> WORK REQUIRED
Find the line containing "entered: a node" in the entries below. Restate it and each line after it, word for word, up to and including the line containing "Local Open Scope Z_scope.".

> DATA SUPPLIED
○ ○ ○ ○ ○

(* ===== verification/PollSafety.v ===== *)
(** * Safety of polling and scanning

    Polling a file, scanning a directory and the first scan of a new
    subscription complete without faults under the invariant.  In particular
    the recursion of [gam_poll_generic_scan_directory_internal] is never
    entered: a node that is new has no subscription yet. *)

From S2P Require Import Prelude Protocol EventQueue Monad OS Excludes.
From S2P Require Import Fs State Subscription Listener ConnSend Node.
From S2P Require Import Tree Inv Emit PollGeneric PollBasic Safety.

Local Open Scope Z_scope.

Create HintDb safety.

Section Live.
Context {os : OS} {kern : KernelState} {ki : KernelInv kern}.

Definition live (n : ptr) (s : server) : Prop := is_Some (nodes (sv_heap s) !! n).

Lemma live_grows n s s' : grows s s' -> live n s -> live n s'.
Proof. intros G [x Hx]. destruct (gr_nodes _ _ G _ _ Hx) as (y & Hy & _). by exists y. Qed.

Lemma live_in n x s : nodes (sv_heap s) !! n = Some x -> live n s.
Proof. by exists x. Qed.

Lemma safely_load_live ex n s :
  inv ex s -> live n s ->
  safely ex (load n) (fun x s' => s' = s /\ nodes (sv_heap s) !! n = Some x) s.
Proof.
  intros Hi [x Hx]. eapply safely_mono; [by apply (safely_load_node ex n x)|].
  by intros y s' _ _ [-> ->].
Qed.

(** Changing the polling state of a node. *)
Lemma safely_update_live ex n f s :
  (forall x, same_core x (f x) /\ has_new (f x) = has_new x) ->
  inv ex s -> live n s -> safely ex (update n f) (fun _ _ => True) s.
Proof.
  intros Hf Hi [x Hx]. destruct (Hf x) as [Hc Hnew]. eapply safely_mono; [|done].
  apply (safely_update_node ex n x); [done|done|done|]. rewrite Hnew.
  apply (inv_node _ _ Hi _ _ Hx).
Qed.

Lemma same_core_refl_except f :
  (forall x, nd_path (f x) = nd_path x /\ nd_subs (f x) = nd_subs x /\ nd_node (f x) = nd_node x /\
    nd_parent (f x) = nd_parent x /\ nd_children (f x) = nd_children x /\
    nd_flags (f x) = nd_flags x) ->
  forall x, same_core x (f x) /\ has_new (f x) = has_new x.
Proof. intros H x. destruct (H x) as (? & ? & ? & ? & ? & E). unfold has_new. by rewrite E. Qed.

Lemma safely_assert ex b s :
  inv ex s -> b = true -> safely ex (g_assert b) (fun _ s' => s' = s) s.
Proof. intros Hi ->. by apply safely_ret. Qed.

Lemma safely_true {A} ex (m : ST server A) (Q : A -> server -> Prop) s :
  safely ex m (fun _ _ => True) s -> (forall a s', Q a s') -> safely ex m Q s.
Proof. intros H HQ. eapply safely_mono; [exact H|auto]. Qed.
End Live.

(** Liveness follows the state. *)
Ltac transport :=
  repeat match goal with
  | G : grows ?s ?s |- _ => clear G
  | G : grows ?s ?s', L : live ?n ?s |- _ =>
      lazymatch goal with
      | _ : live n s' |- _ => fail
      | _ => pose proof (live_grows _ _ _ G L)
      end
  end.

(** Executes straight-line code: each call by a lemma of the [safety]
    database. *)
Ltac safe_step :=
  match goal with
  | |- safely _ (mret _) _ _ => apply safely_ret; [solve [eauto with safety]|try done]
  | |- safely _ (_ ≫= _) _ _ =>
      eapply safely_bind; [solve [eauto with safety]|intros ? ? ? ? ?; simpl in *; destruct_and?; subst; transport]
  | |- safely _ ((match ?o with _ => _ end) ≫= _) _ _ => destruct o eqn:?; simpl
  | |- safely _ ((_ ≫= _) ≫= _) _ _ =>
      apply safely_bind with (Q := fun _ _ => True); [|intros ? ? ? ? _; simpl in *; transport]
  | |- safely _ ((when ?b _) ≫= _) _ _ => destruct b eqn:?; simpl
  | |- safely _ (when ?b _) _ _ => destruct b eqn:?; simpl
  | |- safely _ (if ?b then _ else _) _ _ => destruct b eqn:?
  | |- safely _ (match ?o with _ => _ end) _ _ => destruct o eqn:?
  | |- safely _ _ _ _ => solve [eapply safely_mono; [solve [eauto with safety]|first [done | naive_solver]]]
  end.
Ltac safe := repeat safe_step.

#[export] Hint Resolve safely_load_live safely_sys safely_fs_call safely_gets : safety.
#[export] Hint Resolve live_in : safety.
#[export] Hint Extern 2 (safely _ (update _ _) _ _) =>
  (apply safely_update_live; [apply same_core_refl_except; done| |]) : safety.
#[export] Hint Extern 1 (safely _ (g_assert _) _ _) =>
  (apply safely_assert; [|reflexivity]) : safety.

Section Poll.
Context {os : OS} {kern : KernelState} {ki : KernelInv kern}.

Lemma safely_set_is_dir ex n b s :
  inv ex s -> live n s -> safely ex (gam_node_set_is_dir n b) (fun _ _ => True) s.
Proof. unfold gam_node_set_is_dir. intros. safe. Qed.

Lemma safely_set_pflags ex n f s :
  inv ex s -> live n s -> safely ex (gam_node_set_pflags n f) (fun _ _ => True) s.
Proof. unfold gam_node_set_pflags. intros. safe. Qed.

Lemma safely_set_pflag ex n f s :
  one_flag f = true -> inv ex s -> live n s ->
  safely ex (gam_node_set_pflag n f) (fun _ _ => True) s.
Proof. unfold gam_node_set_pflag. intros ->. intros. safe. Qed.

Lemma safely_unset_pflag ex n f s :
  one_flag f = true -> inv ex s -> live n s ->
  safely ex (gam_node_unset_pflag n f) (fun _ _ => True) s.
Proof. unfold gam_node_unset_pflag. intros ->. intros. safe. Qed.

Lemma safely_has_pflag ex n f s :
  one_flag f = true -> inv ex s -> live n s ->
  safely ex (gam_node_has_pflag n f) (fun _ s' => s' = s) s.
Proof. unfold gam_node_has_pflag. intros ->. intros. safe. Qed.

Lemma safely_add_missing ex n s :
  inv ex s -> live n s -> safely ex (gam_poll_generic_add_missing n) (fun _ _ => True) s.
Proof.
  intros Hi Hn. unfold gam_poll_generic_add_missing. safe_step. safe_step; [safe|].
  eapply safely_mono; [apply safely_lists|done]; simpl; try apply Hi.
  apply list_ok_cons; [apply Hi|by apply g_list_find_false|done].
Qed.

Lemma safely_remove_missing ex n s :
  inv ex s -> safely ex (gam_poll_generic_remove_missing n) (fun _ _ => True) s.
Proof.
  intros Hi. unfold gam_poll_generic_remove_missing. safe_step. safe_step; [|safe].
  eapply safely_mono; [apply safely_lists|done]; simpl; try apply Hi.
  apply list_ok_remove, Hi.
Qed.

Lemma safely_remove_busy ex n s :
  inv ex s -> safely ex (gam_poll_generic_remove_busy n) (fun _ _ => True) s.
Proof.
  intros Hi. unfold gam_poll_generic_remove_busy. safe_step. safe_step; [safe|].
  eapply safely_mono; [apply safely_lists|done]; simpl; try apply Hi.
  apply list_ok_remove, Hi.
Qed.

Lemma safely_add ex n s :
  inv ex s -> live n s -> safely ex (gam_poll_generic_add n) (fun _ _ => True) s.
Proof.
  intros Hi Hn. unfold gam_poll_generic_add. safe_step. safe_step; [safe|].
  eapply safely_mono; [apply safely_lists|done]; simpl; try apply Hi.
  apply list_ok_cons; [apply Hi|by apply g_list_find_false|done].
Qed.

Lemma safely_update_time ex s :
  inv ex s -> safely ex gam_poll_generic_update_time (fun _ s' => same_store s s') s.
Proof.
  intros Hi. apply safely_store; [done|]. unfold gam_poll_generic_update_time.
  apply wp_bind, wp_sys. intros t w _. apply wp_modify. by split.
Qed.
End Poll.

#[export] Hint Resolve safely_set_is_dir safely_set_pflags safely_set_pflag safely_unset_pflag
  safely_has_pflag safely_add_missing safely_remove_missing safely_remove_busy safely_add
  safely_update_time : safety.

Section PollFileSafety.
Context {os : OS} {glib : GLib} {kern : KernelState} {ki : KernelInv kern}.

Lemma safely_delta ex pt s :
  inv ex s -> safely ex (gam_poll_generic_get_delta_time pt) (fun _ s' => s' = s) s.
Proof. intros Hi. unfold gam_poll_generic_get_delta_time. safe. Qed.
Lemma safely_get_time ex s :
  inv ex s -> safely ex gam_poll_generic_get_time (fun _ s' => s' = s) s.
Proof. intros Hi. unfold gam_poll_generic_get_time. safe_step. Qed.
Hint Resolve safely_delta safely_get_time : safety.

Lemma safely_poll_file ex n s :
  inv ex s -> live n s -> safely ex (gam_poll_basic_poll_file n) (fun _ _ => True) s.
Proof.
  intros Hi Hn. unfold gam_poll_basic_poll_file, poll_file_first, poll_file_again. safe.
Qed.
End PollFileSafety.

#[export] Hint Resolve safely_poll_file : safety.

(** What the scans need of the polling backend: its poll completes and keeps
    the invariant. *)
Class PollFileSafe {os : OS} {kern : KernelState} {ki : KernelInv kern} (pf : PollFile os kern) :=
  safely_hook ex n s : inv ex s -> live n s -> safely ex (hook_poll_file n) (fun _ _ => True) s.

#[export] Instance poll_basic_safe {os : OS} {kern : KernelState} {ki : KernelInv kern}
  : PollFileSafe poll_basic_hook.
Proof. intros ex n s. apply safely_poll_file. Qed.
#[export] Hint Extern 0 (PollFileSafe _) => typeclasses eauto : safety.

(** ** New nodes *)

Section Floating.
Context {os : OS} {glib : GLib} {kern : KernelState} {ki : KernelInv kern}.
Abbreviation M := (ST server).

(** The state without node [n]. *)
Definition without (n : ptr) (s : server) : server :=
  upd_heap (fun h => set_nodes (delete n (nodes h)) h) s.

(** [n] is a new node for [path] that is not in the tree yet. *)
Record floating (ex : ctx) (s0 : server) (n : ptr) (path : string) (s : server) : Prop := {
  fl_inv : inv ex (without n s);
  fl_grows : grows s0 (without n s);
  fl_hash : node_hash (sv_tree s) = node_hash (sv_tree s0);
  fl_node : exists x, nodes (sv_heap s) !! n = Some x /\ nd_path x = path /\ nd_subs x = [] /\
    has_new x = false;
  fl_bound : (n < next_ptr (sv_heap s))%positive;
  fl_newest m : live m (without n s) -> (m < n)%positive
}.

Lemma without_fresh n x s :
  nodes (sv_heap s) !! n = None ->
  without n (upd_heap (fun h => set_nodes (<[n := x]> (nodes h)) h) s) = s.
Proof.
  intros Hn. unfold without, upd_heap. destruct s as [[] ? ? ? ? ? ? ? ?]; simpl in *.
  by rewrite delete_insert_id.
Qed.

Lemma inv_bump ex s : inv ex s -> inv ex (upd_heap bump_ptr s) /\ grows s (upd_heap bump_ptr s).
Proof.
  intros Hi. assert (grows s (upd_heap bump_ptr s)) as G by (split; eauto). split; [|done].
  destruct Hi. split; simpl; try done.
  - intros n Hn. specialize (inv_nodes_old n Hn). lia.
  - intros n Hn. specialize (inv_subs_old n Hn). lia.
  - intros n Hn. specialize (inv_listeners_old n Hn). lia.
  - intros n Hn. specialize (inv_conns_old n Hn). lia.
Qed.

Lemma wp_node_new ex path d s :
  inv ex s -> wp (gam_node_new path None d) (fun n s' => floating ex s n path s') s.
Proof.
  intros Hi. unfold gam_node_new.
  apply wp_bind, wp_fs_call. intros pt fw1 _. apply wp_bind, wp_fs_call. intros mt fw2 _.
  apply (wp_alloc (H := node_obj)).
  set (s1 := set_sv_fs fw2 (set_sv_fs fw1 s)).
  destruct (inv_same_store ex s s1) as [Hi1 G1]; [by split|done|].
  destruct (inv_bump ex s1 Hi1) as [Hi2 G2].
  set (n := next_ptr (sv_heap s1)). set (x := mk_node _ _ _ _ _ _ _ _ _ _ _ _ _ _).
  set (s3 := upd_heap _ s1).
  assert (nodes (sv_heap s1) !! n = None) as Hfresh.
  { destruct (nodes (sv_heap s1) !! n) eqn:E; [|done].
    exfalso. apply (Pos.lt_irrefl n), (inv_nodes_old _ _ Hi1 n). eauto. }
  assert (without n s3 = upd_heap bump_ptr s1) as Ew.
  { unfold without, s3, upd_heap. destruct s1 as [[] ? ? ? ? ? ? ? ?]; simpl in *.
    unfold set_nodes, bump_ptr. simpl. by rewrite delete_insert_id. }
  split; rewrite ?Ew; try done.
  - by transitivity s1.
  - exists x. subst s3. simpl. by rewrite lookup_insert, decide_True.
  - apply Pos.lt_succ_diag_r.
  - intros m Hm. apply (inv_nodes_old _ _ Hi1 m). exact Hm.
Qed.

(** Other objects and the environment do not notice. *)
Lemma floating_same ex s0 n path s s' :
  same_store s s' -> floating ex s0 n path s -> floating ex s0 n path s'.
Proof.
  intros (Eh & Et & El) [F1 F2 F3 F4 F5 F6].
  destruct (inv_same_store ex (without n s) (without n s')) as [Hi G]; [|done|].
  { unfold same_store, without. simpl. by rewrite Eh. }
  split; rewrite ?Eh, ?Et; try done.
  - by transitivity (without n s).
  - unfold live, without in *. simpl in *. by rewrite Eh.
Qed.

Lemma floating_update ex s0 n path f s :
  (forall x, nd_path (f x) = nd_path x /\ nd_subs (f x) = nd_subs x /\
    nd_flags (f x) = nd_flags x) ->
  floating ex s0 n path s -> wp (update n f) (fun _ s' => floating ex s0 n path s') s.
Proof.
  intros Hf [F1 F2 F3 (x & Hx & Hp & Hs & Hnf) F5 F6].
  apply (wp_update (H := node_obj)) with x; [exact Hx|]. set (s' := upd_heap _ s).
  assert (without n s' = without n s) as Ew.
  { unfold without, s', upd_heap. destruct s as [[] ? ? ? ? ? ? ? ?]; simpl in *.
    unfold set_nodes. simpl. by rewrite delete_insert_eq. }
  split; rewrite ?Ew; try done. exists (f x). subst s'. simpl.
  rewrite lookup_insert, decide_True by done. destruct (Hf x) as (-> & -> & E). unfold has_new. by rewrite E.
Qed.

Lemma floating_load ex s0 n path s :
  floating ex s0 n path s -> wp (load (A := GamNode) n) (fun _ s' => s' = s) s.
Proof.
  intros [_ _ _ (x & Hx & _) _ _]. by apply (wp_load (H := node_obj)) with x.
Qed.

(** The new node as a child of [parent]. *)
Definition graft (parent : ptr) (x : GamNode) : GamNode :=
  set_nd_parent (Some parent) (set_nd_node true (set_nd_parent None (set_nd_children [] x))).
Definition grafted (n parent : ptr) (x px : GamNode) (s : server) : server :=
  upd_tree (fun t => mk_tree (tree_root t) (<[nd_path x := n]> (node_hash t)))
    (upd_heap (fun h => set_nodes (<[n := graft parent x]>
       (<[parent := set_nd_children (nd_children px ++ [n]) px]> (nodes h))) h) s).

○ ○ ○ ○ ○

> RESPONSE TO THIS TASK
    entered: a node that is new has no subscription yet. *)

From S2P Require Import Prelude Protocol EventQueue Monad OS Excludes.
From S2P Require Import Fs State Subscription Listener ConnSend Node.
From S2P Require Import Tree Inv Emit PollGeneric PollBasic Safety.

Local Open Scope Z_scope.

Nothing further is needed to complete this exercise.